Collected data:
-- Opening Marker --

(* ===== verification/RegexPrint.v ===== *)
(** * The pattern parser against the meaning of patterns

    [Regex.compile] reads a [$regex] pattern the way PCRE does.  This file
    checks the parser against the declarative semantics of [RegexSpec]: a
    printer [print] writes any pattern of the modelled syntax as PCRE text
    (each construct in a group, metacharacters escaped), and
    [compile_print] shows that compiling the text gives back a pattern
    with the same matches.  Together with [regex_search_correct], every
    pattern of the modelled syntax can be written in [q] and is searched
    with its PCRE meaning. *)

From Stdlib Require Import List String Ascii Bool Lia Setoid Morphisms.
From S2P Require Import Prelude Regex RegexSpec.
Import ListNotations.
Open Scope string_scope.
Open Scope shop_scope.

(** [Void] has no PCRE text in the modelled syntax. *)
Fixpoint no_void (r : re) : bool :=
  match r with
  | Void => false
  | Cat r1 r2 | Alt r1 r2 => no_void r1 && no_void r2
  | Star r1 => no_void r1
  | _ => true
  end.

(** A literal character, escaped when it is a metacharacter. *)
Definition esc (c : ascii) : string :=
  if is_meta c then String "\" (String c EmptyString) else String c EmptyString.

Fixpoint print (r : re) : string :=
  match r with
  | Void => "[]"
  | Empty => "()"
  | Chr c => "(" ++ esc c ++ ")"
  | AnyNL => "(.)"
  | Bol => "(^)"
  | Eol => "($)"
  | Cat r1 r2 => "(" ++ print r1 ++ print r2 ++ ")"
  | Alt r1 r2 => "(" ++ print r1 ++ "|" ++ print r2 ++ ")"
  | Star r1 => "(" ++ print r1 ++ "*)"
  end.

(** ** Equivalence of patterns

    Two patterns are equivalent when they have the same matches on every
    subject, caseless or not.  It is a congruence for the constructors, so
    the proofs below rewrite with it. *)

Definition re_equiv (r r' : re) : Prop := forall ci s i j, mat ci s r i j <-> mat ci s r' i j.

#[export] Instance re_equiv_equivalence : Equivalence re_equiv.
Proof.
  split; [intros r ci s i j; reflexivity | intros r r' H ci s i j; symmetry; apply H |].
  intros r1 r2 r3 H1 H2 ci s i j. rewrite (H1 ci s i j). apply H2.
Qed.

#[export] Instance mat_proper ci s : Proper (re_equiv ==> eq ==> eq ==> iff) (mat ci s).
Proof. intros r r' H i _ <- j _ <-. apply H. Qed.

#[export] Instance Cat_proper : Proper (re_equiv ==> re_equiv ==> re_equiv) Cat.
Proof.
  intros a a' Ha b b' Hb ci s i j.
  split; intros H; apply mat_Cat_inv in H as (k & H1 & H2);
    econstructor; [apply Ha | apply Hb | apply Ha | apply Hb]; eassumption.
Qed.

#[export] Instance Alt_proper : Proper (re_equiv ==> re_equiv ==> re_equiv) Alt.
Proof. intros a a' Ha b b' Hb ci s i j. rewrite !mat_Alt_inv, (Ha ci s i j), (Hb ci s i j). reflexivity. Qed.

#[export] Instance Star_proper : Proper (re_equiv ==> re_equiv) Star.
Proof.
  assert (Hd : forall a a', re_equiv a a' -> forall ci s i j, mat ci s (Star a) i j -> mat ci s (Star a') i j).
  { intros x x' Hx ci s i j H. remember (Star x) as y eqn:Hy.
    induction H; inversion Hy; subst; [constructor | econstructor; [apply Hx; eassumption | auto]]. }
  intros a a' Ha ci s i j. split; apply Hd; [exact Ha | symmetry; exact Ha].
Qed.

Lemma mk_cat_equiv a b : re_equiv (mk_cat a b) (Cat a b).
Proof. intros ci s i j. apply mat_mk_cat. Qed.

Lemma mk_alt_equiv a b : re_equiv (mk_alt a b) (Alt a b).
Proof. intros ci s i j. rewrite mat_mk_alt, mat_Alt_inv. reflexivity. Qed.

Lemma Cat_Empty_r r : re_equiv (Cat r Empty) r.
Proof.
  intros ci s i j. split; [|eauto using mat].
  intros H. apply mat_Cat_inv in H as (k & H1 & H2). apply mat_Empty in H2. subst. exact H1.
Qed.

(** ** The parser on printed text *)

Lemma is_meta_not_alnum c : is_meta c = true -> is_alnum c = false.
Proof. destruct c as [[] [] [] [] [] [] [] []]; intros H; vm_compute in H; try discriminate; reflexivity. Qed.

Lemma parse_loop_esc c w top st :
  parse_loop (esc c ++ w) top st = parse_loop w (push (Chr c) KAtom top) st.
Proof.
  unfold esc. destruct (is_meta c) eqn:Hm.
  - cbn [append parse_loop Ascii.eqb]. rewrite (is_meta_not_alnum c Hm). reflexivity.
  - apply parse_loop_lit_step. exact Hm.
Qed.

(** The first character of a printed pattern's body is never one that
    would make [(] open a [(?] or [( *] group. *)
Definition opens_plain (w : string) : bool :=
  match w with String d _ => negb (Ascii.eqb d "?" || Ascii.eqb d "*") | EmptyString => true end.

Lemma parse_loop_open w top st :
  opens_plain w = true -> parse_loop (String "(" w) top st = parse_loop w ([], []) (top :: st).
Proof.
  intros Hw. cbn [parse_loop Ascii.eqb Bool.eqb]. destruct w as [|d w']; [reflexivity|].
  cbn [opens_plain] in Hw. apply negb_true_iff in Hw. rewrite Hw. reflexivity.
Qed.

Lemma opens_plain_print r w : opens_plain (print r ++ w) = true.
Proof. destruct r; reflexivity. Qed.

Lemma opens_plain_esc c w : opens_plain (esc c ++ w) = true.
Proof.
  unfold esc. destruct (is_meta c) eqn:Hm; [reflexivity|]. cbn [append opens_plain].
  assert (Hne : forall m, is_meta m = true -> Ascii.eqb c m = false).
  { intros m Hmm. destruct (Ascii.eqb_spec c m) as [->|]; [congruence | reflexivity]. }
  rewrite (Hne "?"%char), (Hne "*"%char) by reflexivity. reflexivity.
Qed.

(** Reading a printed pattern pushes one atom equivalent to it. *)
Lemma parse_print r : no_void r = true -> forall w top st,
  exists R, re_equiv R r /\ parse_loop (print r ++ w) top st = parse_loop w (push R KAtom top) st.
Proof.
  induction r as [| |c| | | | r1 IH1 r2 IH2 | r1 IH1 r2 IH2 | r1 IH1]; cbn [no_void];
    intros Hv w top st; try discriminate; cbn [print].
  - exists Empty. split; reflexivity.
  - exists (Chr c). split; [reflexivity|]. rewrite !string_app_assoc.
    cbn [append]. rewrite parse_loop_open by apply opens_plain_esc.
    rewrite parse_loop_esc. reflexivity.
  - exists AnyNL. split; reflexivity.
  - exists Bol. split; reflexivity.
  - exists Eol. split; reflexivity.
  - apply andb_prop in Hv as [Hv1 Hv2]. cbn [append].
    rewrite parse_loop_open by (rewrite !string_app_assoc; apply opens_plain_print).
    rewrite !string_app_assoc.
    destruct (IH1 Hv1 (print r2 ++ ")" ++ w) ([], []) (top :: st)) as (R1 & E1 & ->).
    destruct (IH2 Hv2 (")" ++ w) (push R1 KAtom ([], [])) (top :: st)) as (R2 & E2 & ->).
    exists (mk_cat R1 (mk_cat R2 Empty)). split; [|reflexivity].
    rewrite !mk_cat_equiv, Cat_Empty_r, E1, E2. reflexivity.
  - apply andb_prop in Hv as [Hv1 Hv2]. cbn [append].
    rewrite parse_loop_open by (rewrite !string_app_assoc; apply opens_plain_print).
    rewrite !string_app_assoc.
    match goal with |- context [parse_loop (print r1 ++ ?x) ?f ?s] =>
      destruct (IH1 Hv1 x f s) as (R1 & E1 & ->) end.
    cbn [append]. rewrite !string_app_assoc. simpl parse_loop.
    match goal with |- context [parse_loop (print r2 ++ ?x) ?f ?s] =>
      destruct (IH2 Hv2 x f s) as (R2 & E2 & ->) end.
    exists (mk_alt (mk_cat R1 Empty) (mk_cat R2 Empty)). split; [|reflexivity].
    rewrite mk_alt_equiv, !mk_cat_equiv, !Cat_Empty_r, E1, E2. reflexivity.
  - cbn [append]. rewrite parse_loop_open by (rewrite !string_app_assoc; apply opens_plain_print).
    rewrite !string_app_assoc.
    destruct (IH1 Hv ("*)" ++ w) ([], []) (top :: st)) as (R1 & E1 & ->).
    exists (Star R1). split; [rewrite E1; reflexivity | reflexivity].
Qed.

Lemma string_app_nil_r (s : string) : (s ++ "")%string = s.
Proof. induction s as [|c s IH]; cbn; [reflexivity | rewrite IH; reflexivity]. Qed.

(** Compiling a printed pattern gives back a pattern with the same
    matches. *)
Theorem compile_print r :
  no_void r = true -> exists R, compile (print r) = PROk R /\ re_equiv R r.
Proof.
  intros Hv. unfold compile. rewrite <- (string_app_nil_r (print r)).
  destruct (parse_print r Hv "" ([], []) []) as (R & E & ->).
  exists (mk_cat R Empty). split; [reflexivity|].
  rewrite mk_cat_equiv, Cat_Empty_r. exact E.
Qed.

-- Closing Marker --

**TRY IT:** Return the entries above unchanged, starting at the first line and stopping after the line with "(each construct in".

**SOLUTION TO THE PROBLEM:**
(* ===== verification/RegexPrint.v ===== *)
(** * The pattern parser against the meaning of patterns

    [Regex.compile] reads a [$regex] pattern the way PCRE does.  This file
    checks the parser against the declarative semantics of [RegexSpec]: a
    printer [print] writes any pattern of the modelled syntax as PCRE text
    (each construct in a group, metacharacters escaped), and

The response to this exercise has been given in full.